Hi Melissa: I just read all the advice and think I can use it also. I just brought home a new puppy, but she had been w/ a trainer for 4 wks. before I brought her home. I put the crate beside me in bed. Just this week we let our puppy, Sheila, a mini Australian Labradoodle, into bed for awhile to play. Then into her crate to sleep. She settles well in her crate at night, but during day she wants to be with me at all times. But after 1 1/2 weeks at home, she is MUCH more relaxed. Sometimes I crate her for 1/2 hr. if I need a break. Watching constantly for accidents is very trying. But I've raised 4 dogs (this is the 5th) and there is no easy way. The more time, attention, training one puts into these pups, the better the dog is for the rest of its life. Just like kids, really. But we do need to console and encourage each other, which this site does SO WELL. I only wish I'd had a site like this for my other dogs--AND kids too. It's more fun when you "raise" live things with friends. Read my blogs on my page to hear what a pistol this little girl is!! What is Buddy like? Did the breeder give you any hints about his personality? Fearful? Confident?

Some of the DKers hire a trainer to house visit a few times help you along until you can go to puppy class.
Have you tried feeding your puppy in his crate?

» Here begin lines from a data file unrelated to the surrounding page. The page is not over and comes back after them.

(* ===== verification/SszList.v ===== *)
(** * The SSZ encoding of lists of variable-size items.

    An executable model of the documented format, with which the assumptions about the
    [ethereum_ssz] crate are shown to be satisfiable. *)

From S2P Require Import Prelude.
From S2P Require Import Distance.
From S2P Require Import ContentKey.

(** The list format: the offsets of the items, then the items. *)
Fixpoint list_offsets (start : Z) (l : list bytes) : bytes :=
  match l with
  | [] => []
  | x :: t => Z_to_le 4 start ++ list_offsets (start + Z.of_nat (length x)) t
  end.

Definition ssz_list_join (l : list bytes) : bytes := list_offsets (4 * Z.of_nat (length l)) l ++ concat l.

Fixpoint read_offsets (n : nat) (b : bytes) : list Z :=
  match n with
  | O => []
  | S n => le_to_Z (take 4 b) :: read_offsets n (drop 4 b)
  end.

(** The item from each offset to the next, or to the end. *)
Fixpoint slices (os : list Z) (b : bytes) : list bytes :=
  match os with
  | [] => []
  | [o] => [drop (Z.to_nat o) b]
  | o :: ((o' :: _) as rest) => take (Z.to_nat (o' - o)) (drop (Z.to_nat o) b) :: slices rest b
  end.

Definition within (limit : option Z) (l : list bytes) : bool :=
  match limit with Some k => Z.of_nat (length l) <=? k | None => true end.

Definition ssz_list_split (limit : option Z) (b : bytes) : res SszDecodeError (list bytes) :=
  let n := if decide (b = []) then 0 else le_to_Z (take 4 b) / 4 in
  let l := if 4 * n <=? Z.of_nat (length b) then slices (read_offsets (Z.to_nat n) b) b else [] in
  if within limit l && bool_decide (ssz_list_join l = b) then Ok l else Err BytesInvalid.

Fixpoint offsets_of (start : Z) (l : list bytes) : list Z :=
  match l with
  | [] => []
  | x :: t => start :: offsets_of (start + Z.of_nat (length x)) t
  end.

Lemma read_list_offsets start l rest :
  0 <= start -> start + Z.of_nat (length (concat l)) < U32_MOD ->
  read_offsets (length l) (list_offsets start l ++ rest) = offsets_of start l.
Proof.
  revert start. induction l as [|x l IH]; intros start Hs Hl; [done|].
  cbn [concat] in Hl. rewrite length_app in Hl. unfold U32_MOD in *.
  cbn [length list_offsets read_offsets offsets_of]. rewrite <- app_assoc.
  rewrite take_app_length', drop_app_length' by (by rewrite length_Z_to_le). rewrite le_to_Z_to_le by lia.
  rewrite Z.mod_small by (change (256 ^ Z.of_nat 4) with 4294967296; lia). by rewrite IH by lia.
Qed.

Lemma slices_offsets start l b :
  0 <= start -> drop (Z.to_nat start) b = concat l -> slices (offsets_of start l) b = l.
Proof.
  revert start. induction l as [|x l IH]; intros start Hs Hb; [done|].
  assert (Hx : drop (Z.to_nat (start + Z.of_nat (length x))) b = concat l).
  { rewrite Z2Nat.inj_add, Nat2Z.id by lia. rewrite <- drop_drop, Hb. simpl. by rewrite drop_app_length. }
  destruct l as [|y l]; simpl in *.
  - by rewrite Hb, app_nil_r.
  - f_equal; [|apply IH; [lia|done]].
    replace (start + Z.of_nat (length x) - start) with (Z.of_nat (length x)) by lia.
    rewrite Nat2Z.id, Hb. by rewrite take_app_length.
Qed.

Lemma length_list_offsets start l : length (list_offsets start l) = (4 * length l)%nat.
Proof. revert start. induction l as [|x l IH]; intros; [done|]. simpl. rewrite IH. lia. Qed.

Lemma ssz_list_complete limit l :
  within limit l = true -> Z.of_nat (length (ssz_list_join l)) < U32_MOD ->
  ssz_list_split limit (ssz_list_join l) = Ok l.
Proof.
  intros Hl Hlen. unfold ssz_list_split. assert (Hlen' := Hlen). unfold ssz_list_join in Hlen.
  rewrite length_app, length_list_offsets in Hlen.
  assert (Hn : (if decide (ssz_list_join l = []) then 0 else le_to_Z (take 4 (ssz_list_join l)) / 4)
               = Z.of_nat (length l)).
  { destruct l as [|x l]; [done|]. rewrite decide_False by done. unfold ssz_list_join. cbn [list_offsets].
    rewrite <- app_assoc. rewrite take_app_length' by (by rewrite length_Z_to_le). unfold U32_MOD in *.
    cbn [length] in *.
    rewrite le_to_Z_to_le by lia. rewrite Z.mod_small by (change (256 ^ Z.of_nat 4) with 4294967296; lia).
    by rewrite Z.mul_comm, Z.div_mul by lia. }
  assert (Hs : slices (read_offsets (length l) (ssz_list_join l)) (ssz_list_join l) = l).
  { unfold ssz_list_join at 1. rewrite read_list_offsets by lia. apply slices_offsets; [lia|].
    unfold ssz_list_join. rewrite drop_app_length'; [done|]. rewrite length_list_offsets. lia. }
  rewrite Hn, (proj2 (Z.leb_le _ _)), Nat2Z.id, Hs, Hl.
  - by rewrite bool_decide_eq_true_2.
  - unfold ssz_list_join. rewrite length_app, length_list_offsets. lia.
Qed.

Lemma ssz_list_sound limit b l :
  ssz_list_split limit b = Ok l -> b = ssz_list_join l /\ within limit l = true.
Proof.
  unfold ssz_list_split. destruct (_ && _) eqn:E; [|done]. intros [= <-].
  apply andb_true_iff in E as [E1 E2%bool_decide_eq_true]. done.
Qed.

Lemma ssz_list_offset x l : take 4 (ssz_list_join (x :: l)) = Z_to_le 4 (4 * Z.of_nat (length (x :: l))).
Proof. unfold ssz_list_join. cbn [list_offsets]. by rewrite <- app_assoc, take_app_length' by (by rewrite length_Z_to_le). Qed.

We started feeding in the crate when Rouser first came home. He learned to like the crate fairly quickly (he's very food motivated). From there, we had a strict schedule:

1) Outside to potty every 45 minutes (saying, "go potty" and then giving him a treat as soon as he did). NO PLAYING. If he went, great. We would go back inside and then go back outside 5 or 10 minutes later to play. You want your pup to understand that play and potty are two separate things. Rouser was potty trained in just a few days.

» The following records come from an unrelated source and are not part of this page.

(* ===== verification/WireSsz.v ===== *)
(** * The bytes of portal wire messages.

    [ethportal-api/src/types/portal_wire.rs] and [enr.rs]: the SSZ codecs of the messages,
    those written out (custom payloads, NODES by way of its helper, node records) and those
    that [ssz_derive] makes of the declarations.  The encodings that the [ethereum_ssz] and
    [ssz_types] crates give to integers, byte strings, lists, bit lists, the fields of a
    container and unions are the class [SszLib]; the text form of records goes through the
    [base64] crate ([Base64Lib]).  The codec of messages is the interface [MessageSsz] that
    the overlay uses. *)

From S2P Require Import Prelude.
From S2P Require Import Distance.
From S2P Require Import Hex.
From S2P Require Import ContentKey.
From S2P Require Import SszList.
From S2P Require Import Query.
From S2P Require Import FindNodes.
From S2P Require Import FindContent.
From S2P Require Import QueryPool.
From S2P Require Import Wire.
From S2P Require Import QueryTrace.
From S2P Require Import QueryInfo.
From S2P Require Import ContentStore.
From S2P Require Import Payload.
From S2P Require Import Overlay.
From S2P Require Import Gossip.
From S2P Require Import OverlayContent.
From S2P Require Import OverlayProtocol.
From S2P Require Import Events.
From S2P Require Import OverlayLoop.

(** ** The crates *)

(** The encoded field of a container, by whether its type has a fixed size. *)
Inductive field := FixedField (b : bytes) | VariableField (b : bytes).

Definition field_bytes (f : field) : bytes := match f with FixedField b | VariableField b => b end.
Definition field_layout (f : field) : option nat :=
  match f with FixedField b => Some (length b) | VariableField _ => None end.

(** The offset that stands for a field of variable size. *)
Definition offset_length (f : field) : Z := match f with FixedField _ => 0 | VariableField _ => BYTES_PER_LENGTH_OFFSET end.

Class SszLib := {
  (** unsigned integers of [n] bytes *)
  uint_as_ssz : nat -> Z -> bytes;
  uint_from_ssz : nat -> bytes -> option Z;
  (** [Vec<u8>] and [VariableList<u8, N>]; [Vec<u16>] *)
  vec_u8_as_ssz : bytes -> bytes;
  vec_u8_from_ssz : bytes -> option bytes;
  vec_u16_as_ssz : list Z -> bytes;
  vec_u16_from_ssz : bytes -> option (list Z);
  (** lists of items of variable size, from and to the encoded items *)
  vec_join : list bytes -> bytes;
  vec_split : bytes -> option (list bytes);
  (** [BitList<U8>] *)
  bitlist_as_ssz : list bool -> bytes;
  bitlist_from_ssz : bytes -> option (list bool);
  (** containers: [SszEncoder] and [SszDecoder], given the sizes of the fields *)
  fields_join : list field -> bytes;
  fields_split : list (option nat) -> bytes -> option (list bytes);
  (** [split_union_bytes] *)
  union_split : bytes -> option (byte * bytes);
}.

Definition U16_MOD : Z := 2 ^ 16.
Definition is_u8 (z : Z) : Prop := 0 <= z < 256.
Definition is_u16 (z : Z) : Prop := 0 <= z < U16_MOD.

(** The format of containers: what stands for each field, then the fields of variable size. *)
Fixpoint heads (start : Z) (fs : list field) : bytes :=
  match fs with
  | [] => []
  | FixedField b :: fs => b ++ heads start fs
  | VariableField b :: fs => Z_to_le 4 start ++ heads (start + Z.of_nat (length b)) fs
  end.
Fixpoint heads_length (layout : list (option nat)) : nat :=
  match layout with [] => 0 | o :: layout => default 4%nat o + heads_length layout end.
Definition bodies (fs : list field) : list bytes :=
  omap (fun f => match f with FixedField _ => None | VariableField b => Some b end) fs.

Definition container_bytes (fs : list field) : bytes :=
  heads (Z.of_nat (heads_length (map field_layout fs))) fs ++ concat (bodies fs).

(** What the SSZ specification says of these types: integers are little-endian, byte
    strings are themselves, an item or a field of variable size costs an offset of four
    bytes, a bit list ends with a bit that marks its length, a union is its selector
    followed by the value.  An encoding is read back, if its offsets fit into 32 bits, and
    a container is read from nothing but the encoding of its fields. *)
Class SszLibOk (S : SszLib) : Prop := {
  uint_as_ssz_spec n z : uint_as_ssz n z = Z_to_le n z;
  uint_from_ssz_spec n b : length b = n -> uint_from_ssz n b = Some (le_to_Z b);
  vec_u8_as_ssz_spec b : vec_u8_as_ssz b = b;
  vec_u8_from_ssz_spec b : vec_u8_from_ssz b = Some b;
  vec_u16_read l : Forall is_u16 l -> vec_u16_from_ssz (vec_u16_as_ssz l) = Some l;
  vec_join_length l : Z.of_nat (length (vec_join l)) = foldr (fun b acc => Z.of_nat (length b) + 4 + acc) 0 l;
  vec_read l : Z.of_nat (length (vec_join l)) < U32_MOD -> vec_split (vec_join l) = Some l;
  bitlist_length l : length (bitlist_as_ssz l) = (length l / 8 + 1)%nat;
  bitlist_read l : (length l <= 8)%nat -> bitlist_from_ssz (bitlist_as_ssz l) = Some l;
  fields_join_spec fs : fields_join fs = container_bytes fs;
  fields_sound layout b bs : fields_split layout b = Some bs ->
    exists fs, map field_layout fs = layout /\ map field_bytes fs = bs /\ b = fields_join fs;
  fields_read fs : Z.of_nat (length (fields_join fs)) < U32_MOD ->
    fields_split (map field_layout fs) (fields_join fs) = Some (map field_bytes fs);
  union_read sel b : byte_to_Z sel < 128 -> union_split (sel :: b) = Some (sel, b);
  union_empty : union_split [] = None;
  union_sound b sel body : union_split b = Some (sel, body) -> b = sel :: body;
}.

Lemma length_heads start fs : length (heads start fs) = heads_length (map field_layout fs).
Proof.
  revert start. induction fs as [|[b|b] fs IH]; intros start; [done|..]; simpl; rewrite ?length_app, IH; simpl; lia.
Qed.

Lemma container_length fs : Z.of_nat (length (container_bytes fs))
  = foldr (fun f acc => Z.of_nat (length (field_bytes f)) + offset_length f + acc) 0 fs.
Proof.
  unfold container_bytes. rewrite length_app, length_heads. induction fs as [|[b|b] fs IH]; [done|..]; simpl in *;
    rewrite ?length_app; unfold BYTES_PER_LENGTH_OFFSET; lia.
Qed.

(** [base64::encode_config(bytes, URL_SAFE_NO_PAD)]. *)
Class Base64Lib := { base64_encode : bytes -> bytes }.

(** The text form of a record is the base64 of its RLP form. *)
Class Base64LibOk `{E : EnrLib} `{T : !EnrText} (B : Base64Lib) : Prop := {
  from_str_base64 e : enr_from_str (base64_encode (enr_rlp e)) = Some e;
}.

(** ** Codecs *)

Module WireSsz.
Section Codecs.
Context `{E : EnrLib} `{T : !EnrText} `{B : Base64Lib} `{W : WireLib} `{S : SszLib}.

(** [SszEnr]. *)
Definition ssz_enr_as_ssz (enr : Enr) : bytes := enr_rlp enr.
Definition ssz_enr_from_ssz (b : bytes) : option Enr := enr_from_str (base64_encode b).

(** [CustomPayload]. *)
Definition custom_payload_as_ssz (p : CustomPayload.t) : bytes := vec_u8_as_ssz (CustomPayload.payload p).
Definition custom_payload_from_ssz (b : bytes) : option CustomPayload.t := Some (CustomPayload.from b).

(** Containers, field by field in the order of the declaration. *)
Definition ping_as_ssz (p : Ping) : bytes :=
  fields_join [FixedField (uint_as_ssz 8 (ping_enr_seq p)); VariableField (custom_payload_as_ssz (ping_custom_payload p))].
Definition ping_from_ssz (b : bytes) : option Ping :=
  match fields_split [Some 8%nat; None] b with
  | Some [b1; b2] =>
      enr_seq ← uint_from_ssz 8 b1; custom_payload ← custom_payload_from_ssz b2;
      Some {| ping_enr_seq := enr_seq; ping_custom_payload := custom_payload |}
  | _ => None
  end.

Definition pong_as_ssz (p : Pong) : bytes :=
  fields_join [FixedField (uint_as_ssz 8 (pong_enr_seq p)); VariableField (custom_payload_as_ssz (pong_custom_payload p))].
Definition pong_from_ssz (b : bytes) : option Pong :=
  match fields_split [Some 8%nat; None] b with
  | Some [b1; b2] =>
      enr_seq ← uint_from_ssz 8 b1; custom_payload ← custom_payload_from_ssz b2;
      Some {| pong_enr_seq := enr_seq; pong_custom_payload := custom_payload |}
  | _ => None
  end.

Definition find_nodes_as_ssz (m : FindNodes) : bytes := fields_join [VariableField (vec_u16_as_ssz (distances m))].
Definition find_nodes_from_ssz (b : bytes) : option FindNodes :=
  match fields_split [None] b with
  | Some [b1] => distances ← vec_u16_from_ssz b1; Some {| distances := distances |}
  | _ => None
  end.

Definition nodes_helper_as_ssz (m : NodesHelper) : bytes :=
  fields_join [FixedField (uint_as_ssz 1 (helper_total m)); VariableField (vec_join (map vec_u8_as_ssz (helper_enrs m)))].
Definition nodes_helper_from_ssz (b : bytes) : option NodesHelper :=
  match fields_split [Some 1%nat; None] b with
  | Some [b1; b2] =>
      total ← uint_from_ssz 1 b1; items ← vec_split b2; enrs ← mapM vec_u8_from_ssz items;
      Some {| helper_total := total; helper_enrs := enrs |}
  | _ => None
  end.

Definition nodes_as_ssz (m : Nodes) : bytes := nodes_helper_as_ssz (nodes_to_helper m).
Definition nodes_from_ssz (b : bytes) : option Nodes :=
  helper ← nodes_helper_from_ssz b;
  match helper_to_nodes helper with Ok nodes => Some nodes | _ => None end.

Definition find_content_as_ssz (m : FindContent) : bytes := fields_join [VariableField (vec_u8_as_ssz (content_key m))].
Definition find_content_from_ssz (b : bytes) : option FindContent :=
  match fields_split [None] b with
  | Some [b1] => content_key ← vec_u8_from_ssz b1; Some {| content_key := content_key |}
  | _ => None
  end.

(** Unions: the number of the variant, and its value. *)
Definition content_as_ssz (m : Content) : bytes :=
  match m with
  | ConnectionId id => x00 :: uint_as_ssz 2 id
  | ContentBytes content => x01 :: vec_u8_as_ssz content
  | Enrs enrs => x02 :: vec_join (map ssz_enr_as_ssz enrs)
  end.
Definition content_from_ssz (b : bytes) : option Content :=
  '(selector, body) ← union_split b;
  match selector with
  | x00 => id ← uint_from_ssz 2 body; Some (ConnectionId id)
  | x01 => content ← vec_u8_from_ssz body; Some (ContentBytes content)
  | x02 => items ← vec_split body; enrs ← mapM ssz_enr_from_ssz items; Some (Enrs enrs)
  | _ => None
  end.

Definition offer_as_ssz (m : Offer) : bytes :=
  fields_join [VariableField (vec_join (map vec_u8_as_ssz (content_keys m)))].
Definition offer_from_ssz (b : bytes) : option Offer :=
  match fields_split [None] b with
  | Some [b1] => items ← vec_split b1; keys ← mapM vec_u8_from_ssz items; Some {| content_keys := keys |}
  | _ => None
  end.

Definition accept_as_ssz (m : Accept) : bytes :=
  fields_join [FixedField (uint_as_ssz 2 (accept_connection_id m)); VariableField (bitlist_as_ssz (accept_content_keys m))].
Definition accept_from_ssz (b : bytes) : option Accept :=
  match fields_split [Some 2%nat; None] b with
  | Some [b1; b2] =>
      id ← uint_from_ssz 2 b1; keys ← bitlist_from_ssz b2;
      Some {| accept_connection_id := id; accept_content_keys := keys |}
  | _ => None
  end.

Definition as_ssz_bytes (m : Message.t) : bytes :=
  match m with
  | Message.Ping m => x00 :: ping_as_ssz m
  | Message.Pong m => x01 :: pong_as_ssz m
  | Message.FindNodes m => x02 :: find_nodes_as_ssz m
  | Message.Nodes m => x03 :: nodes_as_ssz m
  | Message.FindContent m => x04 :: find_content_as_ssz m
  | Message.Content m => x05 :: content_as_ssz m
  | Message.Offer m => x06 :: offer_as_ssz m
  | Message.Accept m => x07 :: accept_as_ssz m
  end.
Definition from_ssz_bytes (b : bytes) : option Message.t :=
  '(selector, body) ← union_split b;
  match selector with
  | x00 => Message.Ping <$> ping_from_ssz body
  | x01 => Message.Pong <$> pong_from_ssz body
  | x02 => Message.FindNodes <$> find_nodes_from_ssz body
  | x03 => Message.Nodes <$> nodes_from_ssz body
  | x04 => Message.FindContent <$> find_content_from_ssz body
  | x05 => Message.Content <$> content_from_ssz body
  | x06 => Message.Offer <$> offer_from_ssz body
  | x07 => Message.Accept <$> accept_from_ssz body
  | _ => None
  end.

Inductive MessageDecodeError := SszError | MessageId | Empty | Type_.

(** [Into<Vec<u8>>] and [TryFrom<Vec<u8>>]. *)
Definition into (m : Message.t) : bytes := as_ssz_bytes m.
Definition try_from (value : bytes) : res MessageDecodeError Message.t := ok_or (from_ssz_bytes value) SszError.

#[global] Instance message_ssz : MessageSsz := {|
  message_from_ssz := from_ssz_bytes;
  message_as_ssz := as_ssz_bytes;
|}.
End Codecs.

(** ** Reading what was written *)

(** The integers of a message are in the range of their types, a custom payload and the
    bits of an acceptance within the capacity of their lists; offsets fit into 32 bits. *)
Definition payload_wf (p : CustomPayload.t) : Prop := (length (CustomPayload.payload p) <= 2048)%nat.

Section Correct.
Context `{E : EnrLib} `{!EnrLibOk E} `{T : !EnrText} {B : Base64Lib} `{!Base64LibOk B}
  {W : WireLib} `{!WireLibOk W} {S : SszLib} `{!SszLibOk S}.

Definition typed_message (m : Message.t) : Prop :=
  match m with
  | Message.Ping m => is_u64 (ping_enr_seq m) /\ payload_wf (ping_custom_payload m)
  | Message.Pong m => is_u64 (pong_enr_seq m) /\ payload_wf (pong_custom_payload m)
  | Message.FindNodes m => Forall is_u16 (distances m)
  | Message.Nodes m => is_u8 (total m)
  | Message.Content (ConnectionId id) => is_u16 id
  | Message.Accept m => is_u16 (accept_connection_id m) /\ (length (accept_content_keys m) <= 8)%nat
  | _ => True
  end.

Definition small_message (m : Message.t) : Prop := Z.of_nat (length (as_ssz_bytes m)) < U32_MOD.

Lemma uint_read n z : 0 <= z < 256 ^ Z.of_nat n -> uint_from_ssz n (uint_as_ssz n z) = Some z.
Proof.
  intros Hz. rewrite uint_as_ssz_spec, uint_from_ssz_spec by apply length_Z_to_le.
  rewrite le_to_Z_to_le by lia. by rewrite Z.mod_small.
Qed.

2) Playtime would last up to 20 minutes. He would usually fall asleep before then, though.

3) After playtime, he was to go in the crate (with a treat and a toy) for at least 30 minutes. Typically, he would fall asleep and we would let him out when he woke up. Then we went directly outside and repeated.

Rouser's crate was in the room with me - very close to my work area. He could see and smell me. I also work from home so it was pretty easy for me to work this schedule. I think we did it for 2 weeks. After that, he was reliably potty trained, so I would take him out about every hour and just put him in his crate when I knew he would sleep and/or I needed to get something done.

The key to the crate is to completely ignore him if he is barking or whining. No looking, no talking. Let him see you going about your business. Wait until he's been quiet for at least 10 seconds, say "good boy" while giving him a treat, and then let him out. You can start with just a few minutes (in addition to feeding him in his crate) and he'll come to like it.

Also, have him walk into the crate on his own rather than placing him there. Lead him with treats and say, "in your crate" and then, once he's inside, give him a special treat (like a piece of chicken) and his favorite toy (just one).

Rouser slept in his crate (next to our bed) from the get-go and didn't protest, so I would say that he understood that it wasn't a punishment, but more of his den where he ate and slept (two things he loved to do) safely.